## EXERCISE DIRECTIONS
From the entries below, retype only the lines from the one with "#[export] Instance mgt_table_lawful" through the one with "#[export] Instance term_lawful", exactly as written.

----

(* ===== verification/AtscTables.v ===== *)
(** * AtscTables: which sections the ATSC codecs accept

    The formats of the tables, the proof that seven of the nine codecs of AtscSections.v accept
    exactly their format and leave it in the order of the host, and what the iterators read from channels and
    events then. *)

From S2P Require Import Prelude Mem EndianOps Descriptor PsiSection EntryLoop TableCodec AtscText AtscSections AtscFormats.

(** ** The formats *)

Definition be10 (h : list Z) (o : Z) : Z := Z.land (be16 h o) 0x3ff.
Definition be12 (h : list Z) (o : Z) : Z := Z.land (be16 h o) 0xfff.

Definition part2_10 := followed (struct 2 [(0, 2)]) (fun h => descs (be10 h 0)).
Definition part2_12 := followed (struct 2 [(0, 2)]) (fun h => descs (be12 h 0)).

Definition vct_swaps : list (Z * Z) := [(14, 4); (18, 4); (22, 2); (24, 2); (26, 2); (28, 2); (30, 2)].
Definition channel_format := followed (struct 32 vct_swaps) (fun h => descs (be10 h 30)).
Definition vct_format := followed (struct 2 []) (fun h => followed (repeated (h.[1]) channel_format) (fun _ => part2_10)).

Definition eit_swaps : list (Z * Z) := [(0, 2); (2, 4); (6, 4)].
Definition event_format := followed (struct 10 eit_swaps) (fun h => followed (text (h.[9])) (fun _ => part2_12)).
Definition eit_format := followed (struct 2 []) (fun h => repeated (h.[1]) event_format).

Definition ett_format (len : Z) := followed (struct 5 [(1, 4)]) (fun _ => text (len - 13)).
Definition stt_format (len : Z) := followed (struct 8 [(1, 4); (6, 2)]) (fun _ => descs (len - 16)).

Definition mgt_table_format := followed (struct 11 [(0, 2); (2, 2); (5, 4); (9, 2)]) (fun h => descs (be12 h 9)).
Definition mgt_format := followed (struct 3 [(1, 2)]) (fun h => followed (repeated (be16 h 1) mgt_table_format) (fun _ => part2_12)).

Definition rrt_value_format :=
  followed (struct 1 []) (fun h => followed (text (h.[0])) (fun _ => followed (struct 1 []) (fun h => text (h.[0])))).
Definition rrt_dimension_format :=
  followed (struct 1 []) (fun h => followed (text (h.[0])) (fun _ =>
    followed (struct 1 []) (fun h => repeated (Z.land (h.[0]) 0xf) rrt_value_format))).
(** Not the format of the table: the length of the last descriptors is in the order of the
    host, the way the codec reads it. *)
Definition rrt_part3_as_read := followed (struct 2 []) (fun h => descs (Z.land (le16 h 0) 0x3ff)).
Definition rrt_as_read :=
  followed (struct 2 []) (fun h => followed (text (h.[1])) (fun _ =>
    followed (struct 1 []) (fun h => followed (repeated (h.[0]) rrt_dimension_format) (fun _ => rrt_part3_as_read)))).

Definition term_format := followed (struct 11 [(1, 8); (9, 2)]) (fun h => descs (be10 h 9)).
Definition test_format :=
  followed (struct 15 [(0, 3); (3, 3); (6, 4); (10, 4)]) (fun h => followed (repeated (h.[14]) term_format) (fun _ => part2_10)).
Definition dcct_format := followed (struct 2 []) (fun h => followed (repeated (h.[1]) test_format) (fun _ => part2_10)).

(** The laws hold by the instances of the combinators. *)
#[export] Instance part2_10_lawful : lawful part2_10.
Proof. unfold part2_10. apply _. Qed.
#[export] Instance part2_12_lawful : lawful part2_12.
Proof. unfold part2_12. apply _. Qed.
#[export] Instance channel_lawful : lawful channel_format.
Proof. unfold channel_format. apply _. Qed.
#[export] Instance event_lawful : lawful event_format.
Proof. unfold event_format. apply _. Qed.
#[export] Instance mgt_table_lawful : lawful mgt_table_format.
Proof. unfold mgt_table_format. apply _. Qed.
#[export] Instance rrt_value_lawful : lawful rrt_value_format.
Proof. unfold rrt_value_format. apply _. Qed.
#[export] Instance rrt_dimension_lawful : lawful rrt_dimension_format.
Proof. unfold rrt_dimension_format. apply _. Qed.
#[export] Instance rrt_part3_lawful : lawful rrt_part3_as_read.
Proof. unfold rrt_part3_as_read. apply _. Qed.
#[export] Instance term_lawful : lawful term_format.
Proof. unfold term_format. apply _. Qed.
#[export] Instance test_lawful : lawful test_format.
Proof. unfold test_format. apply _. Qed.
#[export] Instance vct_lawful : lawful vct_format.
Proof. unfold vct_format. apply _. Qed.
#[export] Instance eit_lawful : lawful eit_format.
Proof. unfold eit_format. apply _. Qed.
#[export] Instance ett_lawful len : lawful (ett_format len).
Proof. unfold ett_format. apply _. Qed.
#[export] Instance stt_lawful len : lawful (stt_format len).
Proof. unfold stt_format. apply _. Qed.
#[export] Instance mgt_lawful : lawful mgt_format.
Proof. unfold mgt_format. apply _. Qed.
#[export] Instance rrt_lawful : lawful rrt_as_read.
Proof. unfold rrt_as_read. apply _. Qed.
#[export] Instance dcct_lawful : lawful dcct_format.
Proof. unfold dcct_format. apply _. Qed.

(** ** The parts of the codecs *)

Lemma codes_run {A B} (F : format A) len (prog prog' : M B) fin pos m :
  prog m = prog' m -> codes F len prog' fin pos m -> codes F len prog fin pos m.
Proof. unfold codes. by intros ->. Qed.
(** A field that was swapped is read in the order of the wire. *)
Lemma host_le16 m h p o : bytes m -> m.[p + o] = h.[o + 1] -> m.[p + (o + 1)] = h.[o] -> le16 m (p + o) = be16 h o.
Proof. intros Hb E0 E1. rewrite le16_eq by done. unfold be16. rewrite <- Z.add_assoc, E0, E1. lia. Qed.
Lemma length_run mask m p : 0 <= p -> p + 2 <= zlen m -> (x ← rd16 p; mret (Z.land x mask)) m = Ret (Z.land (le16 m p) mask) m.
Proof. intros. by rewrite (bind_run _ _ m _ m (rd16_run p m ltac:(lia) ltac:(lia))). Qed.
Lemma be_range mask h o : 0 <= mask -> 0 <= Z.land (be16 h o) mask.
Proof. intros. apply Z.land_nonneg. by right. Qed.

----

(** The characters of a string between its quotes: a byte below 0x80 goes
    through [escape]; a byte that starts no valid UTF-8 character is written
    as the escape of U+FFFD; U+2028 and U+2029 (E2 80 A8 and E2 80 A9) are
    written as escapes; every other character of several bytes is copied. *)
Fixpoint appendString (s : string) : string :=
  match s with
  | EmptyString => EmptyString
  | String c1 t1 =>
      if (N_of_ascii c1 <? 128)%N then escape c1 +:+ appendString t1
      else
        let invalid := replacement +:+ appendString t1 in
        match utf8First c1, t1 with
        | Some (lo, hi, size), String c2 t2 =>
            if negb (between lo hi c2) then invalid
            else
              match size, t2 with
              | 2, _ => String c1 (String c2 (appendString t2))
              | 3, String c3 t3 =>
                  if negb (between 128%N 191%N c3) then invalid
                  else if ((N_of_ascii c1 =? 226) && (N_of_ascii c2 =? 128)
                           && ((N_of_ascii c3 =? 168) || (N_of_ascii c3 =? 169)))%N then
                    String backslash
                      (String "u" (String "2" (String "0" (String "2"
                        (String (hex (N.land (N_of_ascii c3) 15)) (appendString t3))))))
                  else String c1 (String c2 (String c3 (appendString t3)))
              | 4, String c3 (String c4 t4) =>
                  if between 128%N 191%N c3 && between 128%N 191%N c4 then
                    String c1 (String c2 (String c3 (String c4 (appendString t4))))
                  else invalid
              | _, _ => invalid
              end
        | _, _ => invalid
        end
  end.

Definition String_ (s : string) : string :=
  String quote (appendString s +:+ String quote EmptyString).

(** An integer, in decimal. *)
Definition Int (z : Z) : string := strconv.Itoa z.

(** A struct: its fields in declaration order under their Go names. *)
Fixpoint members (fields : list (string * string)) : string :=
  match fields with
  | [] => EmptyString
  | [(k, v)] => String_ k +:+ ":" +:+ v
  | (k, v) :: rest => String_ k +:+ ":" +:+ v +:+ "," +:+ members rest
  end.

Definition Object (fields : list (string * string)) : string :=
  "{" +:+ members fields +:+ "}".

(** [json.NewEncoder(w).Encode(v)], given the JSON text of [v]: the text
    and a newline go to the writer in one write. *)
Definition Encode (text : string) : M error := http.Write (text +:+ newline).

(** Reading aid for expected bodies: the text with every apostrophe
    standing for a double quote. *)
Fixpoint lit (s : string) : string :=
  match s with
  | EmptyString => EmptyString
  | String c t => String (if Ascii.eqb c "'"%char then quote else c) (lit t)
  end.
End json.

----

## RESULT BELOW
#[export] Instance mgt_table_lawful : lawful mgt_table_format.
Proof. unfold mgt_table_format. apply _. Qed.
#[export] Instance rrt_value_lawful : lawful rrt_value_format.
Proof. unfold rrt_value_format. apply _. Qed.
#[export] Instance rrt_dimension_lawful : lawful rrt_dimension_format.
Proof. unfold rrt_dimension_format. apply _. Qed.
#[export] Instance rrt_part3_lawful : lawful rrt_part3_as_read.
Proof. unfold rrt_part3_as_read. apply _. Qed.
#[export] Instance term_lawful : lawful term_format.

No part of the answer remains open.